テレビとか新聞、インターネットという情報メディアがない世界では仕方ないと言ってこう。
「――ウラヌス教なんて知らないんですけど?どこの国から来たどんな宗教ですか?」
まずは相手を知らなければ話にならない。
とりあえず情報がほしい。
相手の知らなければどうにもならない。
「――なんだと?知らない……だと…?」
唐突に、軍隊の中から一人の白髪の気難しい顔をした60歳前後の小太りの男が姿を現した。
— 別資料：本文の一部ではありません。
(** * eixx: atoms, ports and the mailbox dispatcher

    A shallow embedding of the parts of eixx that the specification makes
    claims about:

    - [eixx/marshal/endian.hpp]: big-endian stores and loads at a cursor;
    - [eixx/marshal/atom.hpp]: atoms, their comparison operators, their
      external encoding and [make_node_name];
    - [eixx/marshal/port.hpp]: ports, their accessors and ordering;
    - [eixx/connect/basic_otp_mailbox.hxx]: [close], [break_links],
      [do_deliver] and the handler wrappers of [async_receive] and
      [async_match].

    C++ exceptions and out-of-bounds memory accesses are explicit outcomes;
    the process-wide atom table and the node a mailbox belongs to are passed
    around as explicit state. *)

From Stdlib Require Import ZArith Lia List.
From Stdlib.Strings Require Import Byte String.
From stdpp Require Import base decidable option list gmap sets.

Local Open Scope Z_scope.

(** ** Outcomes of C++ code *)

(** The exceptions the modelled code throws or catches.  All of them derive
    from [std::exception] in the library ([eterm_exception] and
    [std::runtime_error]). *)
Inductive exn : Type :=
| err_bad_argument (msg : string)
| err_decode_exception (msg : string) (pos : nat)
| err_wrong_type (msg : string)
| runtime_error (msg : string).

(** A computation returns, throws, or runs into undefined behaviour (a read
    or write outside the buffer it was given). *)
Inductive outcome (A : Type) : Type :=
| Ret (a : A)
| Throw (e : exn)
| Undef.
Arguments Ret {A} a.
Arguments Throw {A} e.
Arguments Undef {A}.

#[global] Instance outcome_ret : MRet outcome := fun A a => Ret a.

#[global] Instance outcome_bind : MBind outcome := fun A B k m =>
  match m with
  | Ret a => k a
  | Throw e => Throw e
  | Undef => Undef
  end.

(** ** Bytes *)

#[global] Instance byte_eq_dec : EqDecision byte := Byte.byte_eq_dec.

Definition byte_to_Z (b : byte) : Z := Z.of_N (Byte.to_N b).

(** Conversion to [uint8_t]: the value modulo 256. *)
Definition Z_to_byte (z : Z) : byte :=
  match Byte.of_N (Z.to_N (z mod 256)) with
  | Some b => b
  | None => x00
  end.

Definition NUL : byte := x00.

(** ** endian.hpp *)

(** [store_be<T>(s, n)] for a [T] of [w] bytes: the [w] low-order bytes of
    [n], most significant first. *)
Fixpoint be_bytes (w : nat) (n : Z) : list byte :=
  match w with
  | O => []
  | S w' => Z_to_byte (n / 256 ^ Z.of_nat w') :: be_bytes w' n
  end.

(** [cast_be<T>(s)]: the big-endian value of the bytes at [s]. *)
Definition cast_be (bs : list byte) : Z :=
  fold_left (fun acc b => acc * 256 + byte_to_Z b) bs 0.

(** A [char*] into a buffer: the buffer's contents and an offset. Writing or
    reading past the end of the buffer is undefined behaviour. *)
Definition store_at (buf : list byte) (pos : nat) (bs : list byte)
  : outcome (list byte) :=
  if decide (pos + length bs <= length buf)%nat
  then Ret (take pos buf ++ bs ++ drop (pos + length bs) buf)
  else Undef.

Definition load_at (buf : list byte) (pos n : nat) : outcome (list byte) :=
  if decide (pos + n <= length buf)%nat
  then Ret (take n (drop pos buf))
  else Undef.

(** [put_be(s, n)]: store, then [s += sizeof(T)]. *)
Definition put_be (w : nat) (buf : list byte) (s : nat) (n : Z)
  : outcome (list byte * nat) :=
  buf' ← store_at buf s (be_bytes w n);
  Ret (buf', (s + w)%nat).

(** [get_be(s, n)]: load, then [s += sizeof(T)]. *)
Definition get_be (w : nat) (buf : list byte) (s : nat) : outcome (Z * nat) :=
  bs ← load_at buf s w;
  Ret (cast_be bs, (s + w)%nat).

Definition put8 := put_be 1.
Definition put16be := put_be 2.
Definition put32be := put_be 4.
Definition put64be := put_be 8.

Definition get8 := get_be 1.
Definition get16be := get_be 2.
Definition get32be := get_be 4.
Definition get64be := get_be 8.

(** [memmove(s, src, len)] into the buffer at [s]. *)
Definition memmove (buf : list byte) (s : nat) (src : list byte) (len : nat)
  : outcome (list byte) :=
  if decide (len <= length src)%nat
  then store_at buf s (take len src)
  else Undef.

(** ** The atom table (util/atom_table.hpp) *)

(** Constants of [ei.h]. *)
Definition ERL_ATOM_EXT : Z := 100.
Definition ERL_SMALL_ATOM_EXT : Z := 115.
Definition MAXATOMLEN : nat := 256.

(** Modelled from the spec: [MAXNODELEN] comes from [ei.h], which is not part
    of the sources at hand; the data model bounds a node name by 255 bytes. *)
Definition MAXNODELEN : nat := 255.

(** Modelled from the spec: [util/atom_table.hpp] is not part of the sources
    at hand.  The table is a fixed-capacity interning store of byte strings
    of length 0..255; index 0 is reserved for the empty atom and entries are
    never reclaimed. *)
Record atom_table : Type := mk_atom_table {
  capacity : nat;
  m_atoms : list (list byte)
}.

(** Modelled from the spec: a new table holds the empty atom at index 0. *)
Definition atom_table_new (cap : nat) : atom_table :=
  {| capacity := cap; m_atoms := [[]] |}.

(** Modelled from the spec: [get(index)] returns the interned bytes.  An
    index out of range is a programming error; indices handed out by
    [lookup] are always in range. *)
Definition atom_table_get (t : atom_table) (i : nat) : list byte :=
  default [] (m_atoms t !! i).

(** Modelled from the spec: [lookup(bytes)] returns the existing index if
    the bytes were interned before, otherwise allocates the next index and
    stores the bytes.  Empty input returns index 0 without allocating; bytes
    longer than 255 fail with [BadArgument]; a full table fails with
    [TableFull]. *)
Definition atom_table_lookup (t : atom_table) (s : list byte)
  : outcome (nat * atom_table) :=
  if decide (s = []) then Ret (0%nat, t)
  else if decide (255 < length s)%nat
  then Throw (err_bad_argument "Atom size is too long!")
  else match list_find (fun x => x = s) (m_atoms t) with
       | Some (i, _) => Ret (i, t)
       | None =>
           if decide (capacity t <= length (m_atoms t))%nat
           then Throw (runtime_error "Atom hash table is full!")
           else Ret (length (m_atoms t),
                     {| capacity := capacity t; m_atoms := m_atoms t ++ [s] |})
       end.

(** The invariants of the data model: index 0 is the empty atom, distinct
    indices map to distinct byte strings, every entry has at most 255
    bytes. *)
Record atom_table_wf (t : atom_table) : Prop := {
  wf_empty : m_atoms t !! 0%nat = Some [];
  wf_nodup : NoDup (m_atoms t);
  wf_short : Forall (fun s => (length s <= 255)%nat) (m_atoms t)
}.

(** ** atom.hpp *)

Record atom : Type := mk_atom { m_index : nat }.

#[global] Instance atom_eq_dec : EqDecision atom.
Proof. solve_decision. Defined.

(** [atom()]: the empty atom. *)
Definition atom_null : atom := {| m_index := 0 |}.

(** [atom(const std::string& s)] and [atom(const char* s, size_t n)]. *)
Definition atom_of_string (t : atom_table) (s : list byte)
  : outcome (atom * atom_table) :=
  '(i, t') ← atom_table_lookup t s;
  Ret ({| m_index := i |}, t').

(** [to_string()], [c_str()] (the bytes, which a NUL follows in memory),
    [size()], [length()], [empty()] and [index()]. *)
Definition to_string (t : atom_table) (a : atom) : list byte :=
  atom_table_get t (m_index a).
Definition atom_size (t : atom_table) (a : atom) : nat :=
  length (to_string t a).
Definition atom_length := atom_size.
Definition atom_empty (a : atom) : bool := bool_decide (m_index a = 0%nat).
Definition index (a : atom) : nat := m_index a.

Definition atom_valid (t : atom_table) (a : atom) : Prop :=
  (m_index a < length (m_atoms t))%nat.

(** [strcmp] of libc on two NUL-terminated strings, given by their bytes
    before the terminator that follows them in memory: the end of the list
    reads as NUL.  Characters compare as [unsigned char]; only the sign of
    the result is specified. *)
Fixpoint strcmp (a b : list byte) {struct a} : Z :=
  let c1 := hd NUL a in
  let c2 := hd NUL b in
  if decide (c1 = c2) then
    match a with
    | [] => 0
    | x :: a' => if decide (x = NUL) then 0 else strcmp a' (tl b)
    end
  else if byte_to_Z c1 <? byte_to_Z c2 then -1 else 1.

(** The comparison operators of [atom]. *)
Definition atom_eq (a rhs : atom) : bool :=
  bool_decide (m_index a = m_index rhs).
Definition atom_ne (a rhs : atom) : bool :=
  negb (bool_decide (m_index a = m_index rhs)).
Definition atom_eq_cstr (t : atom_table) (a : atom) (rhs : list byte) : bool :=
  strcmp (to_string t a) rhs =? 0.
Definition atom_lt (t : atom_table) (a rhs : atom) : bool :=
  strcmp (to_string t a) (to_string t rhs) <? 0.

Definition compare (t : atom_table) (a rhs : atom) : Z :=
  if decide (m_index a = m_index rhs) then 0
  else strcmp (to_string t a) (to_string t rhs).

(** [encode_size()]. *)
Definition encode_size (t : atom_table) (a : atom) : nat :=
  (3 + atom_length t a)%nat.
男がきている赤い神官服には、剣の紋章が刺繍されている。
「ユーガス=ガルウ。この不遜な態度を取る者を殺せ!」
男は俺を指さして叫んできた。
「ですが、ベンアウード様。異教徒とはいえ見たことがない魔法を使うもの。もしや、あれの可能性もありますが……」
ユーガス=ガルウの言葉に、ベアウード様と呼ばれた男が、顔を真っ赤に染め上げる。
「うるさい!たかが騎士団長のくせに私に意見をするな!全員、攻撃をしろ!」
ベアウードの言葉に一斉に俺に向けて矢が放たれた。
その数は300本近い。
俺は、その全てを見ながら地面へ手を当てると分子構成を組み替える。
《土壁》練成魔法を発動させ全ての矢を土壁で防ぎきる。
それを見たベンアウードは、ますます怒りを露にして顔を真っ赤に染め上げていく。
「もういい!勇者様。よろしくたのみます」
ベンアウードの声に、隊列の中から現れたのは金髪の美形ハンサムの長身の男であった。
手には一抱えほどもある長剣を携えている。
「僕の名前は、ユークラトス、世界でもっとも美形な勇者さ。まぁ君も運がわるいな、僕に出会った事を後悔するといいよ」
「えー」
俺は思わず口に出していってしまった。
「な。何か言いたそうだね?」
「いえ、べつに……」
「何か言いたいならはっきり言ってくれたまえ!」
「とくに言いたいことは……」
「言いたい事があるんだろおおおおお」
なんだよ……。かまってほしいか?
「わかった、きちんと言うから……」
「ふん!やはり言いたいことがあるんじゃないか!?」
こいつ殴りてえ。
どうしてか分からないけど、こう自分好きな奴を見ると殴りたくなってくるのは性分なのだろうか?